───── TASK DATA
(* ===== verification/Rsm.v ===== *)
(** * The replicated state machine layer

    [kvraft1/rsm/rsm.go]: operations wrapped into [Op]s and replicated as opaque
    bytes ([encodeOp], [decodeOp]); [Submit], split at the points where its
    goroutine waits; the body of the [readApplyCh] loop.  Go channels are cells
    of a heap: a buffered channel of capacity one is open, with or without a
    value, or closed. Sending on a closed channel, closing twice and sending to
    a full channel with the lock held are failures ([None]).

    [kvraft1/rsm/server.go]: the counter service the tests replicate. *)

From S2P Require Import Prelude Gob Wal Raft RaftNet RaftDemo Kv.

Record Op (Req : Type) := mkOp { Opcommad : Req; HashNum : Z }.
Arguments mkOp {Req}.
Arguments Opcommad {Req}.
Arguments HashNum {Req}.

#[export] Instance Op_eq_dec {Req} `{EqDecision Req} : EqDecision (Op Req).
Proof. solve_decision. Defined.

#[export] Program Instance Op_countable {Req} `{Countable Req} : Countable (Op Req) :=
  inj_countable' (fun o => (Opcommad o, HashNum o)) (fun '(r, h) => mkOp r h) _.
Next Obligation. intros ??? []. done. Qed.

Section codec.
Context {Req : Type} `{!Gob (Op Req)}.

Definition encodeOp (op : Op Req) : list byte := gob_enc op.

(** [None] is the panic. *)
Definition decodeOp (data : list byte) : option (Op Req) := gob_decode data.

Lemma decode_encode_op op : decodeOp (encodeOp op) = Some op.
Proof. apply gob_roundtrip. Qed.

End codec.

(** The service.  [DoOp] is given the Raft index of the operation; it stops the
    process on an operation of the wrong type, as [Restore] does on bytes it
    cannot decode. *)
Class StateMachine (S Req Res : Type) := {
  DoOp : S -> Z -> Req -> option (Res * S);
  sm_Snapshot : S -> list byte;
  sm_Restore : S -> list byte -> option S
}.
#[export] Hint Mode StateMachine ! - - : typeclass_instances.

Inductive chan (Res : Type) := Open (buf : option Res) | Closed.
Arguments Open {Res}.
Arguments Closed {Res}.

Record RSM (S Res : Type) := mkRSM {
  maxraftstate : Z;
  sm : S;
  chMap : gmap Z nat;
  hashNumMap : gmap Z Z;
  chans : gmap nat (chan Res);
  nextChan : nat
}.
Arguments mkRSM {S Res}.
Arguments maxraftstate {S Res}.
Arguments sm {S Res}.
Arguments chMap {S Res}.
Arguments hashNumMap {S Res}.
Arguments chans {S Res}.
Arguments nextChan {S Res}.

(** What a waiting [Submit] keeps on its stack. *)
Record ticket := mkTicket { tk_logId : Z; tk_term : Z; tk_ch : nat; tk_hash : Z }.

(** The three cases of the [select]. *)
Inductive wake := WRecv | WPoll | WTimeout.

Section rsm.
Context {W : Type} `{!WAL W} {S Req Res : Type} `{!StateMachine S Req Res} `{!Gob (Op Req)}.
Implicit Types (r : RSM S Res) (rf : Raft W).

Definition MakeRSM (limit : Z) (s : S) : RSM S Res := mkRSM limit s ∅ ∅ ∅ 0.

Definition set_chan (ch : nat) (v : chan Res) r : RSM S Res :=
  mkRSM (maxraftstate r) (sm r) (chMap r) (hashNumMap r) (<[ch := v]> (chans r)) (nextChan r).

Definition set_sm (s : S) r : RSM S Res :=
  mkRSM (maxraftstate r) s (chMap r) (hashNumMap r) (chans r) (nextChan r).

(** [ch <- v] *)
Definition chan_send (ch : nat) (v : Res) r : option (RSM S Res) :=
  match chans r !! ch with Some (Open None) => Some (set_chan ch (Open (Some v)) r) | _ => None end.

(** [close(ch)] *)
Definition chan_close (ch : nat) r : option (RSM S Res) :=
  match chans r !! ch with Some (Open _) => Some (set_chan ch Closed r) | _ => None end.

(** [delete(rsm.chMap, logId); delete(rsm.hashNumMap, logId)] *)
Definition forget (logId : Z) r : RSM S Res :=
  mkRSM (maxraftstate r) (sm r) (delete logId (chMap r)) (delete logId (hashNumMap r))
    (chans r) (nextChan r).

(** [rsm.hashNumMap[logId] = hashNum; rsm.chMap[logId] = ch], for a new channel. *)
Definition register (logId hashNum : Z) r : RSM S Res :=
  mkRSM (maxraftstate r) (sm r) (<[logId := nextChan r]> (chMap r))
    (<[logId := hashNum]> (hashNumMap r)) (<[nextChan r := Open None]> (chans r)) (nextChan r + 1).

(** [Submit] up to the [select] loop.  Raft may change between [GetState], at
    [rf0], and the locked section, at [rf]. *)
Definition Submit rf0 rf r (hashNum : Z) (req : Req) : option ((Err + ticket) * Raft W * RSM S Res) :=
  if snd (GetState rf0) then
    '(logId, t, ok, rf) ← Start rf (Some (encodeOp (mkOp req hashNum)));
    if negb ok then Some (inl ErrWrongLeader, rf, r)
    else
      r1 ← (match chMap r !! logId with Some oldCh => chan_close oldCh r | None => Some r end);
      Some (inr (mkTicket logId t (nextChan r1) hashNum), rf, register logId hashNum r1)
  else Some (inl ErrWrongLeader, rf, r).

(** One round of the [select] loop: it stays blocked (outer [None]), goes round
    again (inner [None]) or returns. *)
Definition Submit_wait rf r (tk : ticket) (w : wake) : option (option (Err * option Res) * RSM S Res) :=
  match w with
  | WRecv =>
      match chans r !! tk_ch tk with
      | Some (Open (Some res)) => Some (Some (OK, Some res), set_chan (tk_ch tk) (Open None) r)
      | Some Closed => Some (Some (ErrWrongLeader, None), r)
      | _ => None
      end
  | WPoll =>
      let '(newTerm, rfIsLeader) := GetState rf in
      if decide (rfIsLeader = false \/ newTerm <> tk_term tk)
      then Some (Some (ErrWrongLeader, None), forget (tk_logId tk) r)
      else Some (None, r)
  | WTimeout => Some (Some (ErrWrongLeader, None), forget (tk_logId tk) r)
  end.

(** The waiter of an applied operation, if there is one, gets its result. *)
Definition answer r (index : Z) (op : Op Req) (res : Res) : option (RSM S Res) :=
  match chMap r !! index with
  | Some ch =>
      if decide (hashNumMap r !! index = Some (HashNum op)) then chan_send ch res r else chan_close ch r
  | None => Some r
  end.

(** The body of [readApplyCh]: the new state, and the arguments of [rf.Snapshot]
    when it is called. *)
Definition readApplyCh rf r (msg : ApplyMsg) : option (RSM S Res * option (Z * list byte)) :=
  if am_CommandValid msg then
    data ← am_Command msg;
    op ← decodeOp data;
    '(res, s) ← DoOp (sm r) (am_CommandIndex msg) (Opcommad op);
    r ← answer (set_sm s r) (am_CommandIndex msg) op res;
    let r := forget (am_CommandIndex msg) r in
    Some (r, if decide (maxraftstate r <> -1 /\ maxraftstate r < PersistBytes rf)
             then Some (am_CommandIndex msg, sm_Snapshot (sm r)) else None)
  else if am_SnapshotValid msg then
    data ← am_Snapshot msg; s ← sm_Restore (sm r) data; Some (set_sm s r, None)
  else Some (r, None).

(** ** Channels are used safely *)

(** The channel of every registered index is open and empty, and belongs to that
    index only. *)
Record rsm_ok r : Prop := {
  ro_open i ch : chMap r !! i = Some ch -> chans r !! ch = Some (Open None) /\ (ch < nextChan r)%nat;
  ro_inj i j ch : chMap r !! i = Some ch -> chMap r !! j = Some ch -> i = j;
  ro_chans ch v : chans r !! ch = Some v -> (ch < nextChan r)%nat
}.

Lemma MakeRSM_ok limit s : rsm_ok (MakeRSM limit s).
Proof. by split. Qed.

Lemma forget_ok i r : rsm_ok r -> rsm_ok (forget i r).
Proof.
  intros [H1 H2 H3]. split; simpl; [| |done].
  - intros j ch [_ Hj]%lookup_delete_Some. eauto.
  - intros j k ch [_ Hj]%lookup_delete_Some [_ Hk]%lookup_delete_Some. eauto.
Qed.

(** Any use of the channel of index [i], once the index is forgotten. *)
Lemma set_forget_ok i ch v r : rsm_ok r -> chMap r !! i = Some ch -> rsm_ok (forget i (set_chan ch v r)).
Proof.
  intros [H1 H2 H3] Hi. split; simpl.
  - intros j ch' [Hne Hj]%lookup_delete_Some. destruct (decide (ch = ch')) as [<-|Hc]; [by destruct Hne; eauto|].
    rewrite lookup_insert_ne by done. eauto.
  - intros j k ch' [_ Hj]%lookup_delete_Some [_ Hk]%lookup_delete_Some. eauto.
  - intros ch' v' [[<- _]|[_ ?]]%lookup_insert_Some; [by destruct (H1 _ _ Hi)|eauto].
Qed.

Lemma register_ok i h r : rsm_ok (forget i r) -> rsm_ok (register i h r).
Proof.
  intros [H1 H2 H3]. simpl in *.
  assert (Hlt : forall j ch, j <> i -> chMap r !! j = Some ch ->
    chans r !! ch = Some (Open None) /\ (ch < nextChan r)%nat).
  { intros j ch Hne Hj. apply (H1 j). by rewrite lookup_delete_ne. }
  split; simpl.
  - intros j ch [[<- <-]|[Hne Hj]]%lookup_insert_Some; [rewrite lookup_insert_eq; split; [done|lia]|].
    destruct (Hlt j ch (not_eq_sym Hne) Hj). rewrite lookup_insert_ne by lia. split; [done|lia].
  - intros j k ch [[<- <-]|[Hne Hj]]%lookup_insert_Some [[<- E]|[Hne' Hk]]%lookup_insert_Some; auto.
    + apply Hlt in Hk; [lia|congruence].
    + apply Hlt in Hj; [lia|congruence].
    + apply (H2 j k ch); rewrite lookup_delete_ne; done.
  - intros ch v [[<- _]|[_ Hv]]%lookup_insert_Some; [lia|]. apply H3 in Hv. lia.
Qed.

Lemma Submit_ok rf0 rf r hash req x :
  rsm_ok r -> Start rf (Some (encodeOp (mkOp req hash))) = Some x ->
  exists o rf' r', Submit rf0 rf r hash req = Some (o, rf', r') /\ rsm_ok r'.
Proof.
  intros Hr Hs. destruct x as [[[logId t] ok] rf']. unfold Submit. destruct (snd (GetState rf0)); [|eauto 6].
  rewrite Hs. simpl. destruct ok; simpl; [|eauto 6].
  destruct (chMap r !! logId) as [ch|] eqn:E; simpl.
  - unfold chan_close. rewrite (proj1 (ro_open _ Hr _ _ E)). simpl. eexists _, _, _. split; [done|].
    by apply register_ok, set_forget_ok.
  - eexists _, _, _. split; [done|]. by apply register_ok, forget_ok.
Qed.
──────────
Write out exactly the lines above from the line with "a full channel" through the line with "(** The service.", both of them included, and leave out all other lines.

    a full channel with the lock held are failures ([None]).

    [kvraft1/rsm/server.go]: the counter service the tests replicate. *)

From S2P Require Import Prelude Gob Wal Raft RaftNet RaftDemo Kv.

Record Op (Req : Type) := mkOp { Opcommad : Req; HashNum : Z }.
Arguments mkOp {Req}.
Arguments Opcommad {Req}.
Arguments HashNum {Req}.

#[export] Instance Op_eq_dec {Req} `{EqDecision Req} : EqDecision (Op Req).
Proof. solve_decision. Defined.

#[export] Program Instance Op_countable {Req} `{Countable Req} : Countable (Op Req) :=
  inj_countable' (fun o => (Opcommad o, HashNum o)) (fun '(r, h) => mkOp r h) _.
Next Obligation. intros ??? []. done. Qed.

Section codec.
Context {Req : Type} `{!Gob (Op Req)}.

Definition encodeOp (op : Op Req) : list byte := gob_enc op.

(** [None] is the panic. *)
Definition decodeOp (data : list byte) : option (Op Req) := gob_decode data.

Lemma decode_encode_op op : decodeOp (encodeOp op) = Some op.
Proof. apply gob_roundtrip. Qed.

End codec.

(** The service.  [DoOp] is given the Raft index of the operation; it stops the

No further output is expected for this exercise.